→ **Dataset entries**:
(* ===== verification/Watch.v ===== *)
(** pkg/drivers/fdb/fdb_watch.go: the collector of events after a revision,
    the poll loop that publishes every event, and the watches that start with
    the events of the past and go on with those of the loop. *)
From stdpp Require Import base strings list gmap sorting.
From Stdlib Require Import Strings.Byte ZArith Lia.
From S2P Require Import Prelude FdbApi Util Subspaces Transact Read Counts.

Definition maxBatchSize : Z := 1000.

(** [AfterResult] *)
Record AfterResult := mkAfterResult {
  ar_currentRevision : Z;
  ar_compactRevision : Z;
  ar_events : list Event
}.

Record afterCollector := mkAfterCollector {
  ac_f : FDB;
  ac_limit : Z;
  ac_checkCompacted : bool;
  ac_minRevision : Z;
  ac_takeKey : bytes -> bool;
  ac_batchEvents : list Event;
  ac_events : list Event;
  ac_compactRevision : Z;
  ac_batchCompactRev : Z;
  ac_latestRev : Z;
  ac_batchLatestRev : Z
}.

Section WatchDefs.
Context `{FB : FdbBindings, KV : KVStore, CF : Config}.

Definition newAfterCollector (f : FDB) (minRevision : Z) (checkCompacted : bool) (limit : Z)
    (takeKey : bytes -> bool) : afterCollector :=
  mkAfterCollector f limit checkCompacted minRevision takeKey [] [] 0 0 0 0.

Definition ac_set_batch (c : afterCollector) (batchEvents : list Event)
    (batchCompactRev batchLatestRev : Z) : afterCollector :=
  mkAfterCollector (ac_f c) (ac_limit c) (ac_checkCompacted c) (ac_minRevision c) (ac_takeKey c)
    batchEvents (ac_events c) (ac_compactRevision c) batchCompactRev (ac_latestRev c) batchLatestRev.

Definition ac_needMore (c : afterCollector) : bool :=
  (ac_limit c =? 0) || (zlength (ac_batchEvents c) + zlength (ac_events c) <? ac_limit c).

Definition with_PrevKV (e : Event) (prev : option KeyValue) : Event :=
  mkEvent (ev_Delete e) (ev_Create e) (ev_KV e) prev.

(** The event of a record, with the previous key-value when its record is
    still there. *)
Definition record_event (f : FDB) (tr : Transaction) (rev : Versionstamp) (record : Rec) : res Event :=
  let? event := revRecordToEvent (mkRevRecord rev record) in
  if decide (PrevRevision record <> dummyVersionstamp) then
    let? prevRecord := ByRevision_Get (byRevision f) tr (PrevRevision record) in
    match prevRecord with
    | Some prevRecord =>
        let? prev := revRecordToEvent (mkRevRecord (PrevRevision record) prevRecord) in
        Ok (with_PrevKV event (Some (ev_KV prev)))
    | None => Ok (with_PrevKV event None)
    end
  else Ok event.

Definition afterCollector_next (tr : Transaction) (it : RangeIterator) (c : afterCollector)
    : res (option bytes * bool * Transaction * RangeIterator) * afterCollector :=
  match ByRevision_GetFromIterator (byRevision (ac_f c)) it with
  | Err e => (Err e, c)
  | Panic => (Panic, c)
  | Ok (None, it) => (Ok (None, false, tr, it), c)
  | Ok (Some (rev, record), it) =>
      let lastKey := Pack (byRevision (ac_f c)) [TVersionstamp rev; TInt int64_max] in
      match
        (if negb (ac_latestRev c =? 0) then
           let? r := VersionstampToInt64 rev in Ok (ac_latestRev c <? r)
         else Ok false)
      with
      | Err e => (Err e, c)
      | Panic => (Panic, c)
      | Ok true => (Ok (Some lastKey, false, tr, it), c)
      | Ok false =>
          if ac_takeKey c (Key record) then
            match record_event (ac_f c) tr rev record with
            | Err e => (Err e, c)
            | Panic => (Panic, c)
            | Ok event =>
                let c := ac_set_batch c (ac_batchEvents c ++ [event])
                           (ac_batchCompactRev c) (ac_batchLatestRev c) in
                (Ok (Some lastKey, ac_needMore c, tr, it), c)
            end
          else (Ok (Some lastKey, ac_needMore c, tr, it), c)
      end
  end.

(** The check of [endBatch] that the revision is not compacted. *)
Definition afterCollector_compacted (tr : Transaction) (c : afterCollector)
    : res Transaction * afterCollector :=
  if ac_checkCompacted c then
    match (let? v := CompactRev_Get (compactRev (ac_f c)) tr in VersionstampToInt64 v) with
    | Err e => (Err e, c)
    | Panic => (Panic, c)
    | Ok compactRev =>
        if (0 <? ac_minRevision c) && (ac_minRevision c <? compactRev) then
          (Err ErrCompacted,
           ac_set_batch c (ac_batchEvents c) compactRev (ac_batchLatestRev c))
        else (Ok tr, c)
    end
  else (Ok tr, c).

Definition afterCollector_endBatch (tr : Transaction) (c : afterCollector)
    : res Transaction * afterCollector :=
  match (if ac_latestRev c =? 0 then
           let? latestRev := GetLatestRev (rev (ac_f c)) tr in
           Ok (ac_set_batch c (ac_batchEvents c) (ac_batchCompactRev c) latestRev)
         else Ok c)
  with
  | Err e => (Err e, c)
  | Panic => (Panic, c)
  | Ok c => afterCollector_compacted tr c
  end.

#[global] Instance afterCollector_Processor : Processor RangeIterator afterCollector := {
  startBatch c := ac_set_batch c [] 0 0;
  next := afterCollector_next;
  endBatch tr _ c := afterCollector_endBatch tr c;
  postBatch c :=
    mkAfterCollector (ac_f c) (ac_limit c) (ac_checkCompacted c) (ac_minRevision c) (ac_takeKey c)
      (ac_batchEvents c) (ac_events c ++ ac_batchEvents c) (ac_batchCompactRev c) (ac_batchCompactRev c)
      (ac_batchLatestRev c) (ac_batchLatestRev c)
}.

Definition afterRevisionSelector (f : FDB) (minRevision : Z) : SelectorRange :=
  mkSelectorRange
    (FirstGreaterThan (Pack (byRevision f) [TVersionstamp (int64ToVersionstamp minRevision); TInt int64_max]))
    (FirstGreaterOrEqual (FDBRangeKeys (byRevision f)).2).

Definition last_ModRevision (events : list Event) (default : Z) : Z :=
  match last events with Some e => kv_ModRevision (ev_KV e) | None => default end.

(** [afterAll]: the result is filled in also when there is an error. *)
Definition afterAll (f : FDB) (envs : list (TransactEnv BatchEnv)) (minRevision : Z)
    (takeKey : bytes -> bool) (s : store) : option (res unit * AfterResult) * store :=
  let selector := afterRevisionSelector f minRevision in
  match processRange envs (Begin selector) (End selector) s
          (newAfterCollector f minRevision true 0 takeKey) with
  | (Some r, s, c) =>
      (Some (r, mkAfterResult (last_ModRevision (ac_events c) (ac_latestRev c))
                  (ac_compactRevision c) (ac_events c)), s)
  | (None, s, _) => (None, s)
  end.

Definition afterBatch (f : FDB) (te : TransactEnv BatchEnv) (minRevision : Z)
    (takeKey : bytes -> bool) (s : store) : option (res (Z * list Event)) * store :=
  match processBatch te (afterRevisionSelector f minRevision) s
          (newAfterCollector f minRevision false maxBatchSize takeKey) with
  | (Some (Ok _), s, c) => (Some (Ok (ac_latestRev c, ac_events c)), s)
  | (Some (Err e), s, _) => (Some (Err e), s)
  | (Some Panic, s, _) => (Some Panic, s)
  | (None, s, _) => (None, s)
  end.

(** * The poll loop *)

(** The shared variables of the loop: the cursor, the counts, and what was
    sent to the broadcaster. *)
Record pollState := mkPollState {
  ps_lastWatchRev : Z;
  ps_counts : countTracker;
  ps_result : list (list Event)
}.

Definition poll_start (pollStart : Z) : pollState :=
  mkPollState pollStart newCountTracker [].

(** The transaction that registers the watch writes nothing. *)
Definition watch_body (_ : unit) (tr : Transaction) (c : unit) : res (unit * Transaction) * unit :=
  (Ok (tt, tr), c).

(** One pass of the loop: the watch is registered, the events after the
    cursor are read and sent.  After an error the pass is over; the wait for
    a change or a kick changes nothing. *)
Definition poll_step (f : FDB) (register : TransactEnv unit) (te : TransactEnv BatchEnv)
    (st : pollState) (s : store) : option pollState * store :=
  match transact watch_body register s tt with
  | (Some (Ok _), s, _) =>
      match afterBatch f te (ps_lastWatchRev st) (fun _ => true) s with
      | (Some (Ok (lastRev, events)), s) =>
          (Some (match events with
                 | [] => mkPollState lastRev (ps_counts st) (ps_result st)
                 | _ => mkPollState (last_ModRevision events 0) (apply (ps_counts st) events)
                          (ps_result st ++ [events])
                 end), s)
      | (Some _, s) => (Some st, s)
      | (None, s) => (None, s)
      end
  | (Some _, s, _) => (Some st, s)
  | (None, s, _) => (None, s)
  end.

(** The passes there are. *)
Fixpoint poll (f : FDB) (envs : list (TransactEnv unit * TransactEnv BatchEnv)) (st : pollState) (s : store)
    : option pollState * store :=
  match envs with
  | [] => (Some st, s)
  | (register, te) :: rest =>
      match poll_step f register te st s with
      | (Some st, s) => poll f rest st s
      | (None, s) => (None, s)
      end
  end.

(** [startWatch]: the loop begins at the current revision of the driver. *)
Definition startWatch (f : FDB) (te : TransactEnv unit) (lastWatchRev : Z) (s : store)
    : option (res pollState) * store :=
  match CurrentRevision f te lastWatchRev s with
  | (Some (Ok pollStart), s) => (Some (Ok (poll_start pollStart)), s)
  | (Some (Err e), s) => (Some (Err e), s)
  | (Some Panic, s) => (Some Panic, s)
  | (None, s) => (None, s)
  end.

(** * Watches *)

(** [innerWatch]: the batches of the loop with the events of a prefix. *)
Definition filter_batch (prefix : bytes) (events : list Event) : list Event :=
  filter (fun e => doesEventHavePrefix (kv_Key (ev_KV e)) prefix = true) events.

Definition innerWatch (prefix : bytes) (values : list (list Event)) : list (list Event) :=
  filter (fun b => b <> []) (filter_batch prefix <$> values).

(** [for len(events) > 0 && events[0].KV.ModRevision <= lastRevision] *)
Fixpoint skip_sent (lastRevision : Z) (events : list Event) : list Event :=
  match events with
  | e :: rest => if kv_ModRevision (ev_KV e) <=? lastRevision then skip_sent lastRevision rest else events
  | [] => []
  end.

(** The result of [Watch] without its channels. *)
Record WatchResult := mkWatchResult {
  wr_CurrentRevision : Z;
  wr_CompactRevision : Z;
  wr_Errorc : option error
}.

Definition ErrGRPCUnhealthy : error := ErrMessage "etcdserver: unhealthy".

(** [Watch], given the batches [values] that the loop sends from the
    subscription on: its result and the batches it sends. *)
Definition Watch (f : FDB) (envs : list (TransactEnv BatchEnv)) (prefix : bytes) (minRevision : Z)
    (values : list (list Event)) (s : store)
    : option (res (WatchResult * list (list Event))) * store :=
  let prefix := if decide (prefix = [Byte.x00]) then [Byte.x2f] else prefix in
  let readChan := innerWatch prefix values in
  let minRevision := if 0 <? minRevision then minRevision - 1 else minRevision in
  match afterAll f envs minRevision (fun key => doesEventHavePrefix key prefix) s with
  | (Some (Ok _, afterResult), s) =>
      let lastRevision := last_ModRevision (ar_events afterResult) minRevision in
      (Some (Ok (mkWatchResult 0 0 None,
         (match ar_events afterResult with [] => [] | events => [events] end) ++
         filter (fun b => b <> []) (skip_sent lastRevision <$> readChan))), s)
  | (Some (Err e, afterResult), s) =>
      (Some (Ok (if decide (e = ErrCompacted)
                 then mkWatchResult (ar_currentRevision afterResult) (ar_compactRevision afterResult) None
                 else mkWatchResult 0 0 (Some ErrGRPCUnhealthy), [])), s)
  | (Some (Panic, _), s) => (Some Panic, s)
  | (None, s) => (None, s)
  end.
End WatchDefs.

→ **AIM OF THE EXERCISE**:
As you read the records above, find each line that contains "Fixpoint" and copy it.

→ **RESPONSE**:
Fixpoint poll (f : FDB) (envs : list (TransactEnv unit * TransactEnv BatchEnv)) (st : pollState) (s : store)
Fixpoint skip_sent (lastRevision : Z) (events : list Event) : list Event :=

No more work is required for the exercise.